HECHA AÑICOS (I y II)
Tras atiborrarla a tratamiento sintomático para la tos y la fiebre y
ante la persistencia de su malestar, el médico de primaria decidió enviarla a
urgencias del hospital. En el área de urgencias, acompañada por su novio
permaneció largas horas, a la espera de analíticas, radiografías, toma de
muestras para análisis microbiológico y resto de exploraciones rutinarias. Su
aspecto era de abatimiento, su rictus triste, facies emaciada y un tinte en la
piel que daba una idea bastante clara de la gravedad del caso. Se procedió a su
ingreso en la planta de medicina interna no sin antes consultar con el médico
intensivista, habida cuenta del marcado deterioro físico y la baja saturación
de oxígeno.
Permaneció ingresada durante unos interminables 39 días, “los mismos que
años tiene”, comentó resignado Pedro, su pareja desde los 17 años. El
diagnóstico al alta fue de Neumonía por Neumocistis Carinii. Iba a precisar un
largo tiempo de recuperación, pero, lo peor vino cuando la Doctora Cava,
mirando con dolor el informe impreso, que temblaba en sus manos sudorosas, leyó
las malditas palabras Síndrome de
Inmunodeficiencia Adquirida. El desconcierto se apoderó de Sara, miró a
Pedro con ojos escrutadores y a modo de lamento dijo: “no es posible, si yo nunca…”, segundos después se derrumbó en la
cama que había sido su “refugio” durante el interminable ingreso.
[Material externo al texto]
Lemma frame_outbound_received_witness :
  exists seg, TcpSegment_parse (build_ack demo_conn) [192; 168; 100; 2] [10; 0; 0; 1] = Ok seg /\
    inbound_dispatch_macos
      (frame_outbound_macos (outbound demo_conn [1; 1; 1; 1; 1; 1] [2; 2; 2; 2; 2; 2] (build_ack demo_conn)))
      AsyncDispatch_new 7 =
      (let '(d', handle, spawned) := dispatch AsyncDispatch_new [192; 168; 100; 2] [10; 0; 0; 1]
         (zeroed 6) (zeroed 6) seg 7 in
       Ok (mkInbound d' None spawned handle)).
Proof.
  destruct (frame_outbound_received demo_conn (build_ack demo_conn) [1; 1; 1; 1; 1; 1] [2; 2; 2; 2; 2; 2]
    AsyncDispatch_new [10; 0; 0; 1] [2; 2; 2; 2; 2; 2] 7 demo_conn_emits) as (seg & Hs & _ & Hm);
    [split; (reflexivity || bytes_tac).. |].
  exists seg. split; [exact Hs | exact Hm].
Defined.
(* ===== verification/Http.v ===== *)
(** * The demonstration application (src/magnum-tcp/src/main.rs)

    [build_http_response] and the loop of [handle_connection]: what is answered to
    the bytes a connection delivers, chunk by chunk. A [&str] is the list of its
    UTF-8 bytes; the functions of [str] the code calls are the ones of the Rust
    standard library, on bytes. *)
From S2P Require Import Prelude.
From Stdlib Require Import Ascii.
From Stdlib Require String.
Import String.StringSyntax.

(** A string literal. *)
Definition lit (s : String.string) : list Z :=
  map (fun c => Z.of_nat (nat_of_ascii c)) (String.list_ascii_of_string s).
Arguments lit s%_string_scope.
Definition CRLF : list Z := [13; 10].

(** ** [str] *)
Definition in_range (lo hi b : Z) : bool := ((lo <=? b) && (b <=? hi))%bool.
Definition cont (b : Z) : bool := in_range 128 191 b.

(** Well-formed UTF-8 (Unicode, table 3-7), which is what [from_utf8] checks. *)
Fixpoint utf8_valid (s : list Z) : bool :=
  match s with
  | [] => true
  | b0 :: s1 =>
      if b0 <? 128 then utf8_valid s1
      else
        match s1 with
        | [] => false
        | b1 :: s2 =>
            if in_range 194 223 b0 then (cont b1 && utf8_valid s2)%bool
            else
              match s2 with
              | [] => false
              | b2 :: s3 =>
                  if in_range 224 239 b0 then
                    (in_range (if b0 =? 224 then 160 else 128) (if b0 =? 237 then 159 else 191) b1
                     && cont b2 && utf8_valid s3)%bool
                  else
                    match s3 with
                    | [] => false
                    | b3 :: s4 =>
                        (in_range 240 244 b0
                         && in_range (if b0 =? 240 then 144 else 128) (if b0 =? 244 then 143 else 191) b1
                         && cont b2 && cont b3 && utf8_valid s4)%bool
                    end
              end
        end
  end.

Definition from_utf8 (s : list Z) : option (list Z) := if utf8_valid s then Some s else None.

(** The first element of [lines()]: up to the first LF, without it and without a CR
    just before it; [""] when there is none. *)
Fixpoint first_line (s : list Z) : list Z :=
  match s with
  | [] => []
  | b :: s' =>
      if b =? 10 then []
      else if b =? 13 then
        match s' with
        | b' :: _ => if b' =? 10 then [] else b :: first_line s'
        | [] => [b]
        end
      else b :: first_line s'
  end.

(** The number of bytes of the White_Space character that the string starts with,
    0 when it starts with another one. *)
Definition ws_len (s : list Z) : nat :=
  match s with
  | b0 :: s1 =>
      if (in_range 9 13 b0 || (b0 =? 32))%bool then 1%nat
      else
        match s1 with
        | b1 :: s2 =>
            if ((b0 =? 194) && ((b1 =? 133) || (b1 =? 160)))%bool then 2%nat
            else
              match s2 with
              | b2 :: _ =>
                  if (((b0 =? 225) && (b1 =? 154) && (b2 =? 128))
                      || ((b0 =? 226) && (b1 =? 128)
                          && (in_range 128 138 b2 || (b2 =? 168) || (b2 =? 169) || (b2 =? 175)))
                      || ((b0 =? 226) && (b1 =? 129) && (b2 =? 159))
                      || ((b0 =? 227) && (b1 =? 128) && (b2 =? 128)))%bool then 3%nat
                  else 0%nat
              | [] => 0%nat
              end
        | [] => 0%nat
        end
  | [] => 0%nat
  end.

(** [split_whitespace()]: [cur] is the word being read, [skip] the bytes of a
    white-space character still to be passed over. *)
Fixpoint words (skip : nat) (cur s : list Z) : list (list Z) :=
  let flush := match cur with [] => [] | _ => [cur] end in
  match s with
  | [] => flush
  | b :: s' =>
      match skip with
      | S k => words k cur s'
      | O =>
          match ws_len s with
          | O => words 0 (cur ++ [b]) s'
          | S k => flush ++ words k [] s'
          end
      end
  end.
Definition split_whitespace (s : list Z) : list (list Z) := words 0 [] s.

(** [starts_with], and [find] of the blank line that ends a request's headers. *)
Fixpoint starts_with (s p : list Z) {struct p} : bool :=
  match p, s with
  | [], _ => true
  | x :: p', y :: s' => ((x =? y) && starts_with s' p')%bool
  | _ :: _, [] => false
  end.

Definition BLANK : list Z := CRLF ++ CRLF.

Fixpoint find_blank (s : list Z) : option Z :=
  if starts_with s BLANK then Some 0
  else match s with [] => None | _ :: s' => option_map (Z.add 1) (find_blank s') end.

(** The decimal digits of a number, as [format!("{}", n)] prints a usize or a u64;
    a u64 has at most 20. *)
Fixpoint digits (fuel : nat) (n : Z) : list Z :=
  match fuel with
  | O => []
  | S f => if n <? 10 then [48 + n] else digits f (n / 10) ++ [48 + n mod 10]
  end.
Definition display (n : Z) : list Z := digits 20 n.

(** ** [build_http_response] *)
Definition str_eqb (a b : list Z) : bool := bool_decide (a = b).

Definition lit_get : list Z := lit "GET".
Definition lit_post : list Z := lit "POST".
Definition lit_root : list Z := lit "/".
Definition lit_echo : list Z := lit "/echo".
Definition lit_time : list Z := lit "/time".

(** The method and the path of the first line; [secs] is the clock's. *)
Definition request_line (req : list Z) : list Z * list Z :=
  let parts := split_whitespace (first_line req) in
  (match parts with m :: _ => m | [] => lit_get end,
   match parts with _ :: p :: _ => p | _ => lit_root end).

Definition response_body (req method path : list Z) (secs : Z) : list Z :=
  if (str_eqb method lit_get && str_eqb path lit_root)%bool then lit "Hello from Magnum-TCP!" ++ CRLF
  else if (str_eqb method lit_get && str_eqb path lit_echo)%bool then req
  else if (str_eqb method lit_get && str_eqb path lit_time)%bool then
    lit "Unix timestamp: " ++ display secs ++ CRLF
  else if (str_eqb method lit_post && str_eqb path lit_root)%bool then
    let body_start := match find_blank req with Some i => i + 4 | None => len req end in
    lit "You posted: " ++ drop (Z.to_nat body_start) req ++ CRLF
  else lit "404 Not Found: " ++ method ++ lit " " ++ path ++ CRLF.

Definition response_status (method path : list Z) : list Z :=
  if (str_eqb path lit_root
      || (str_eqb method lit_get && str_eqb path lit_echo)
      || (str_eqb method lit_get && str_eqb path lit_time)
      || (str_eqb method lit_post && str_eqb path lit_root))%bool
  then lit "200 OK" else lit "404 Not Found".

Definition response_head (status : list Z) (body_len : Z) : list Z :=
  lit "HTTP/1.1 " ++ status ++ CRLF ++ lit "Content-Type: text/plain" ++ CRLF ++
  lit "Content-Length: " ++ display body_len ++ CRLF ++ lit "Connection: close".

Definition build_http_response (request : list Z) (secs : Z) : list Z :=
  let req := match from_utf8 request with Some s => s | None => [] end in
  let '(method, path) := request_line req in
  let body := response_body req method path secs in
  response_head (response_status method path) (len body) ++ BLANK ++ body.

(** ** [handle_connection] *)
Record AppState := mkAppState { request_buf : list Z; responded : bool }.

Definition app_start : AppState := mkAppState [] false.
Las siguientes dos semanas fueron horribles, la tensión entre la joven
pareja era indescriptible hasta que finalmente Pedro confesó entre lágrimas
que, hacía un tiempo, mientras Sara preparaba las oposiciones que la tuvieron
“encerrada” durante dos largos años, él realizó un viaje relámpago con sus
amigos a Tailandia, para celebrar la despedida de soltero de su amigo Guille,
-“pero prácticamente no hice nada, sólo
tonteé con una chica en un local de alterne…”-, su rostro expresaba al
mismo tiempo incredulidad, vergüenza, pero sobre todo sentimientos de culpa,
sólo pudo meter la cabeza entre los hombros mientras Sara retiraba la suya y
miró hacia la mesita de noche que había junto a la cama, de un súbito manotazo
tiró al suelo el jarrón de tiernas margaritas que Pedro le había obsequiado esa
misma mañana a primera hora, cuando las luces del alba empezaban a iluminar la
calle. Las flores quedaron esparcidas inconexas por el suelo, entremezcladas
con los trozos de cristal del jarrón hecho añicos y el agua que milagrosamente
había pasado de ser transparente y pura a tomar un tinte rojizo que semejaba la
sangre “dolorida” de la chica.
Aunque las fuerzas aún eran muy exiguas por la gravedad de su cuadro
clínico, en un alarde de valentía y con voz ciertamente sonora, no exenta de
asertividad y por qué no decirlo dolor, contrariedad y pena, invitó a “su chico”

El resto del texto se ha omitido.